TASK STATEMENT: Pick out all lines with the word "pressure" from the records that follow.

DATA IN THIS EXERCISE:
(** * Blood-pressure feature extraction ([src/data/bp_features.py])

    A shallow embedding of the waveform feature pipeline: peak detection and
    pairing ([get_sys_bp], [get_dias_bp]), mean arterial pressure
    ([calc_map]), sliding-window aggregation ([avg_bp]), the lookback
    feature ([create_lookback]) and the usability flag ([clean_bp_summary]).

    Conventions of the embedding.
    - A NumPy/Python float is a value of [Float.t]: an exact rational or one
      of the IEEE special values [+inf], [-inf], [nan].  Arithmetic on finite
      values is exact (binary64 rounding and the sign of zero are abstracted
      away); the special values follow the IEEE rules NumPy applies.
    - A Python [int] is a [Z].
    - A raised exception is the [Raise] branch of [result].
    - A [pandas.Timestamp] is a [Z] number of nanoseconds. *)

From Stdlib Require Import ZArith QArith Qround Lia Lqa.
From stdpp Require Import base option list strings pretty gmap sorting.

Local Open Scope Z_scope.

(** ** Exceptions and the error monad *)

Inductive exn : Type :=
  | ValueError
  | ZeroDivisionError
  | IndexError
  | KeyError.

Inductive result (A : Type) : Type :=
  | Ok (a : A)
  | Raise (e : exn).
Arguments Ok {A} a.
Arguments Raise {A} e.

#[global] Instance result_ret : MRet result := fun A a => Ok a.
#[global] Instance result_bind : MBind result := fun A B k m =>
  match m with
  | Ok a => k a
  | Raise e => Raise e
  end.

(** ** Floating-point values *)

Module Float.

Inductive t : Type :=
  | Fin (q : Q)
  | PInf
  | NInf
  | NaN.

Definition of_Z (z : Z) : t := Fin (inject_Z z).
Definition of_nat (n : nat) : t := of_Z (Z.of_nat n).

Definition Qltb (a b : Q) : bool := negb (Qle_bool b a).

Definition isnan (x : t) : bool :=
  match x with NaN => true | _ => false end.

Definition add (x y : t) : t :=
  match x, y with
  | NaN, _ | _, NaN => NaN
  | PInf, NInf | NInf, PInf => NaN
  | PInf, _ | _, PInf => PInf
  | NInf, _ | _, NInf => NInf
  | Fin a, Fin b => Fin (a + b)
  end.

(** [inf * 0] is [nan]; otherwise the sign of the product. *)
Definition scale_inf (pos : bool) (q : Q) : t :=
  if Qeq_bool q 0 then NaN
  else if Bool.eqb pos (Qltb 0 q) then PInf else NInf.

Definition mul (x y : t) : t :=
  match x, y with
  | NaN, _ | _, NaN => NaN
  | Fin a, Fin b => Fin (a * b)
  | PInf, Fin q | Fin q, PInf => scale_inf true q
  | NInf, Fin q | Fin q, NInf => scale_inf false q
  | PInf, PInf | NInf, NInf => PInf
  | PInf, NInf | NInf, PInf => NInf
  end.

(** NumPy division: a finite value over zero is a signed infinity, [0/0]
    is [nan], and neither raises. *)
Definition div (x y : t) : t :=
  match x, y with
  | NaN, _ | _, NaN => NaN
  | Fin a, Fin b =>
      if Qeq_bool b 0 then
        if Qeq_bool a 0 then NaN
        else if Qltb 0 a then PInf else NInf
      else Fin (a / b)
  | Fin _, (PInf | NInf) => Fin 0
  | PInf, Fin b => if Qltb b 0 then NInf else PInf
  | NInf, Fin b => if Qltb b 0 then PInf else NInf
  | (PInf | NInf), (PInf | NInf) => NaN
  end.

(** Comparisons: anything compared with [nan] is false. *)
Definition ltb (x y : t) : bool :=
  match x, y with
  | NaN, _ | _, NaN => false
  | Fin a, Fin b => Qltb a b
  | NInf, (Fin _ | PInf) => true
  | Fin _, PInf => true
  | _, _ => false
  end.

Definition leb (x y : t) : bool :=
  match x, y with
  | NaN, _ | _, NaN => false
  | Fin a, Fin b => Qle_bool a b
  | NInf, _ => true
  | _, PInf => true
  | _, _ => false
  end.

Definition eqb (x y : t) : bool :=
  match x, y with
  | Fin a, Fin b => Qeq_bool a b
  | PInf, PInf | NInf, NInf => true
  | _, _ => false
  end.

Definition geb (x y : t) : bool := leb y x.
==
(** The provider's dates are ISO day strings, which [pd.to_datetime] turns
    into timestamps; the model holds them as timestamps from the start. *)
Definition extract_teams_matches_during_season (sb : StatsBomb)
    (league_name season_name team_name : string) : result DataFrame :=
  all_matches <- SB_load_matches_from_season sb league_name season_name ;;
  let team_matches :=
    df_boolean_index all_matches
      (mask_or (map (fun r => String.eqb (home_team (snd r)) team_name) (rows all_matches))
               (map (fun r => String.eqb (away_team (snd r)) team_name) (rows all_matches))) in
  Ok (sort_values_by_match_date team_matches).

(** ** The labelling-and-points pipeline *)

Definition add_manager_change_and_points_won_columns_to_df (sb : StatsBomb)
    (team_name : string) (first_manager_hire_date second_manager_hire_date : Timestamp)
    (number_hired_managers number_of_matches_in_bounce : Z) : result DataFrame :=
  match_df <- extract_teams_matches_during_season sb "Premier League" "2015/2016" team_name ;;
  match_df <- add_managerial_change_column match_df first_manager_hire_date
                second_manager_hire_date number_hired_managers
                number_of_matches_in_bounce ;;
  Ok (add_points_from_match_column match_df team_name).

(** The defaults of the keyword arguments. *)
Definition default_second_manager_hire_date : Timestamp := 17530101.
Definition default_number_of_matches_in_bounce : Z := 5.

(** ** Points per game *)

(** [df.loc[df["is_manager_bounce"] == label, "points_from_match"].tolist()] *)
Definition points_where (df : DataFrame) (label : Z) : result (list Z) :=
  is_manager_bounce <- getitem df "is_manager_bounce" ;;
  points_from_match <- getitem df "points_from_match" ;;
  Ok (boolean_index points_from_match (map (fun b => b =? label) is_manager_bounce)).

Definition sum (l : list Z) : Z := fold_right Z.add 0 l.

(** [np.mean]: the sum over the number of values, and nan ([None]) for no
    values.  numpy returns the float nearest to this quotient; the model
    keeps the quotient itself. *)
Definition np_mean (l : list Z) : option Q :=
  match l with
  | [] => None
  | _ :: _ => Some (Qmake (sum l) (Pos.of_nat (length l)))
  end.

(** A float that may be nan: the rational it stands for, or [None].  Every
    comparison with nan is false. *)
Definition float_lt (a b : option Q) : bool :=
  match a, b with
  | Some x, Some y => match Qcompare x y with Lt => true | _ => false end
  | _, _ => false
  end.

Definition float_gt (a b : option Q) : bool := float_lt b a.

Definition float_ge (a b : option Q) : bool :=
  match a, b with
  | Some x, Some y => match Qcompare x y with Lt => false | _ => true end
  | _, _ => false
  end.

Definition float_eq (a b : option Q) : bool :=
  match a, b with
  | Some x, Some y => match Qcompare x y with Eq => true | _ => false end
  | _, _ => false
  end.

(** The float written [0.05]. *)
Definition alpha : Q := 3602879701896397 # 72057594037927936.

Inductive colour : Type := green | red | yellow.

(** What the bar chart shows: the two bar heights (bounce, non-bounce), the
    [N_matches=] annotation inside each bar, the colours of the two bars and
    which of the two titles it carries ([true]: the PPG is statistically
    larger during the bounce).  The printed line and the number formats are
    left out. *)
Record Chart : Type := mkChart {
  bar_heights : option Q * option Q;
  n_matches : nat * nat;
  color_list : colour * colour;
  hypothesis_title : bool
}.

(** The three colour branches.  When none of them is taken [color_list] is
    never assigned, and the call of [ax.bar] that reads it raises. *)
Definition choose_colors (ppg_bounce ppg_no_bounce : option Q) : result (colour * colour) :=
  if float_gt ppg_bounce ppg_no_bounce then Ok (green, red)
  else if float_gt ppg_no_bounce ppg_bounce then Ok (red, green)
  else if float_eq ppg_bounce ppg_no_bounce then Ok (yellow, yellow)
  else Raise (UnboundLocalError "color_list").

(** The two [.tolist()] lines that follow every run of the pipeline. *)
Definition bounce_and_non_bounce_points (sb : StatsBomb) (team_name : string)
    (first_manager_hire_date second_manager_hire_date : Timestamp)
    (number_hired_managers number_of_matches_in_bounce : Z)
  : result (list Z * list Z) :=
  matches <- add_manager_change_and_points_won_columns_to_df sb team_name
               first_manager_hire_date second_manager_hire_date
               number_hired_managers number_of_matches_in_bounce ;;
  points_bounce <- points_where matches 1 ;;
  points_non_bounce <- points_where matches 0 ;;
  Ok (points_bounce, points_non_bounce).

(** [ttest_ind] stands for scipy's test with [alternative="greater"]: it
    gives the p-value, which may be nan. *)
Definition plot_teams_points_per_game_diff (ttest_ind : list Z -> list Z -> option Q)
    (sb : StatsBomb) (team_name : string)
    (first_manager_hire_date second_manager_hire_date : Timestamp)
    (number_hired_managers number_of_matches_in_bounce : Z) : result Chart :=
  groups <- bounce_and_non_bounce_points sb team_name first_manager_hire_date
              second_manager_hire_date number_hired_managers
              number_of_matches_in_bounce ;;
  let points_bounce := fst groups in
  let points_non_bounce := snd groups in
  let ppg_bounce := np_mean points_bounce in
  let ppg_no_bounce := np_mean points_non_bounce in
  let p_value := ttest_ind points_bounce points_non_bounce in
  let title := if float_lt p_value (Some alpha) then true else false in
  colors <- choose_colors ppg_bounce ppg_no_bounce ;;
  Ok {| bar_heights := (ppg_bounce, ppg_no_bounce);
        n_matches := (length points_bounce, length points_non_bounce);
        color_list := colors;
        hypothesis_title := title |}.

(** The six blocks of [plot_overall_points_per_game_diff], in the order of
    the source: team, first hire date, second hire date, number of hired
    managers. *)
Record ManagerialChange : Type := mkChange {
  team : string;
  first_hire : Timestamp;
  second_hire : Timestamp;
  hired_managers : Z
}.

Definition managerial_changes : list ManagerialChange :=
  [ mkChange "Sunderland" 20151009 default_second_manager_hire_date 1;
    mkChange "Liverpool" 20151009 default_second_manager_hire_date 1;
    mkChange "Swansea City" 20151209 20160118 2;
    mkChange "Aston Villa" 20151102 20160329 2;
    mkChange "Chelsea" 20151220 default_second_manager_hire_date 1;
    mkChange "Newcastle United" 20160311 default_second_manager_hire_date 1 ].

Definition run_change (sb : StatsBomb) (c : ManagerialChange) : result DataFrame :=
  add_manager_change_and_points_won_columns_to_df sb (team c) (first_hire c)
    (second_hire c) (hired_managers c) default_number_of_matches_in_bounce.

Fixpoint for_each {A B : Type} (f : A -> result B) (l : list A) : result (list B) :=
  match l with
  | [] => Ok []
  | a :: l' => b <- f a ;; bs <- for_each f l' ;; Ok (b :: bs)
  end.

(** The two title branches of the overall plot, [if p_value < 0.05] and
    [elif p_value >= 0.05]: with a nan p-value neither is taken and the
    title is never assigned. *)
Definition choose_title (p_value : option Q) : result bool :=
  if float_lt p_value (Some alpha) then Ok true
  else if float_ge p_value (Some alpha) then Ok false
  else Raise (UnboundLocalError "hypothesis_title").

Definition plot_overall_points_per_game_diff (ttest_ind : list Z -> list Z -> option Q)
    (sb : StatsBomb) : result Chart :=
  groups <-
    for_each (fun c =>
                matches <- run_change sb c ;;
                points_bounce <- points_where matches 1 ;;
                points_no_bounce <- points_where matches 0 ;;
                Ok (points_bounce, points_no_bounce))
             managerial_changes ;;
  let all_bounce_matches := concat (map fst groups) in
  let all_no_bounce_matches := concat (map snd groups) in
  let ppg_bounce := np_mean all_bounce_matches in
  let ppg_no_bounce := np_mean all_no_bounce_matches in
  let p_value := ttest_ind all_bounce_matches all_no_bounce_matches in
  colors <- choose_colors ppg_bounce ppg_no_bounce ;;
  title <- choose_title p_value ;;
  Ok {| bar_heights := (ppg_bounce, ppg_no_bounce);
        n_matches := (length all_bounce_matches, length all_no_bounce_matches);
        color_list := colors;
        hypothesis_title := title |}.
...
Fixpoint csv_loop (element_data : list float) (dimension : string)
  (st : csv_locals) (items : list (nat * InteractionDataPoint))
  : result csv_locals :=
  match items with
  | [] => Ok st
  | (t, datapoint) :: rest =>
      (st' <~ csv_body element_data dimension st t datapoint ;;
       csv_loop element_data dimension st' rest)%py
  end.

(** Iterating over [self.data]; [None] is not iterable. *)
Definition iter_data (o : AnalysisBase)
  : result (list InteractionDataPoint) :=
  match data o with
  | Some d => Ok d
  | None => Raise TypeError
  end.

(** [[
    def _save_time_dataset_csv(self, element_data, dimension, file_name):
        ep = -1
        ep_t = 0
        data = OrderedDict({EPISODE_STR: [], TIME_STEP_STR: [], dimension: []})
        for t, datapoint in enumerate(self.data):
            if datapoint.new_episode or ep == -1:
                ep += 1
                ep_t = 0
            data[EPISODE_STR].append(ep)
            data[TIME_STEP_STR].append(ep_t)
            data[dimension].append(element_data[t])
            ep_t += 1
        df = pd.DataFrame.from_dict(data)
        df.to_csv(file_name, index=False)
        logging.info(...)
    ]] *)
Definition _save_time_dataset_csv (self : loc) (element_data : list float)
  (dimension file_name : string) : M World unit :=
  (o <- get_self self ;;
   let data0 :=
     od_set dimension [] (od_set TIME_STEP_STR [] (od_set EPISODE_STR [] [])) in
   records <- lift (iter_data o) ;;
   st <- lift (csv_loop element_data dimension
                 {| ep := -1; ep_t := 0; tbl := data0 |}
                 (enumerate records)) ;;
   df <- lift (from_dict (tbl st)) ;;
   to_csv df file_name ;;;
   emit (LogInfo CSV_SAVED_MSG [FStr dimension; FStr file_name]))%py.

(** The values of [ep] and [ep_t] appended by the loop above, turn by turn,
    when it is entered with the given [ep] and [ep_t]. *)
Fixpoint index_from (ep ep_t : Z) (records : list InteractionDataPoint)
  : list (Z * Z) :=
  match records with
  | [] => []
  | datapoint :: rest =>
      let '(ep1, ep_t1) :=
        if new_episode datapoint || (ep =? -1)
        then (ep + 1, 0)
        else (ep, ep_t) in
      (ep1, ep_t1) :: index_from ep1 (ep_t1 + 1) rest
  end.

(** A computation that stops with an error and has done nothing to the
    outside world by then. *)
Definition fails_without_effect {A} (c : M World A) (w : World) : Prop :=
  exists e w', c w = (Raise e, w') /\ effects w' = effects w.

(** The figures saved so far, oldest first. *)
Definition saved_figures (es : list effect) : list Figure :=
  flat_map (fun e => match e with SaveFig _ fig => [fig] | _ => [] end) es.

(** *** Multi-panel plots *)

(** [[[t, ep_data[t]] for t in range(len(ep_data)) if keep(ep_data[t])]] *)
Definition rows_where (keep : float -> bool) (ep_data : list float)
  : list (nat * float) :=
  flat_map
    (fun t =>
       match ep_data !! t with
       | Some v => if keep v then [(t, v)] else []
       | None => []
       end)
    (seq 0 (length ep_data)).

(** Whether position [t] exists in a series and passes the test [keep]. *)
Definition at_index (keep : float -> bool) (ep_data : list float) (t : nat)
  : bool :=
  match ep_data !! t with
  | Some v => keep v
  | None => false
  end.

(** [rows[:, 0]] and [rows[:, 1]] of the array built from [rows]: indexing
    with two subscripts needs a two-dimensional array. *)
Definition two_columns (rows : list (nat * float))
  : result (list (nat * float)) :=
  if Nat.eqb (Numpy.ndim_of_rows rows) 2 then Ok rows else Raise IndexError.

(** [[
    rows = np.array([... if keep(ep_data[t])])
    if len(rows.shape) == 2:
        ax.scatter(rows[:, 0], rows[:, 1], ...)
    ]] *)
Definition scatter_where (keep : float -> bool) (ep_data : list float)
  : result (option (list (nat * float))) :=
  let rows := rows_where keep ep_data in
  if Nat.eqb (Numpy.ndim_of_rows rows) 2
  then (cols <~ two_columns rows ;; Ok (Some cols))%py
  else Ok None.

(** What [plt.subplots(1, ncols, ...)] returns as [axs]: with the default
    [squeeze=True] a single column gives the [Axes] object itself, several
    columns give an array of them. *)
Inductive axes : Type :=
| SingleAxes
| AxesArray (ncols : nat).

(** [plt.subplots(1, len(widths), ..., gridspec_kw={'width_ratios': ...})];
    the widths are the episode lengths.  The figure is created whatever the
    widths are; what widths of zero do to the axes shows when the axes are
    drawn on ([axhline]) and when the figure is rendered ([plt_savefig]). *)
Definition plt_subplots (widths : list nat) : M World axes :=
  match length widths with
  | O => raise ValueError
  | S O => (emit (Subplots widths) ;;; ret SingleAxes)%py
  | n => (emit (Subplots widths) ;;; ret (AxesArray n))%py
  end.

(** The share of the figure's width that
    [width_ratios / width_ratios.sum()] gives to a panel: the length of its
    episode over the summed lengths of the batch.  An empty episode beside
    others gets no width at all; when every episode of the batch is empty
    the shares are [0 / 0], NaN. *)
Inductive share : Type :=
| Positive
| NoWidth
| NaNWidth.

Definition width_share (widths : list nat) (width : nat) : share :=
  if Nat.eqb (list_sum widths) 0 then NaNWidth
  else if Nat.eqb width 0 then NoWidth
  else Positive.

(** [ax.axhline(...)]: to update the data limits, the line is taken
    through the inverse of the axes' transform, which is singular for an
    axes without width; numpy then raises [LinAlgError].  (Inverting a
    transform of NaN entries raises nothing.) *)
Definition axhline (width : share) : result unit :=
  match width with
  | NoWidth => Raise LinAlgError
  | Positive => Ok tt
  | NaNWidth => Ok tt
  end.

SOLVED EXERCISE:
(** * Blood-pressure feature extraction ([src/data/bp_features.py])
    pairing ([get_sys_bp], [get_dias_bp]), mean arterial pressure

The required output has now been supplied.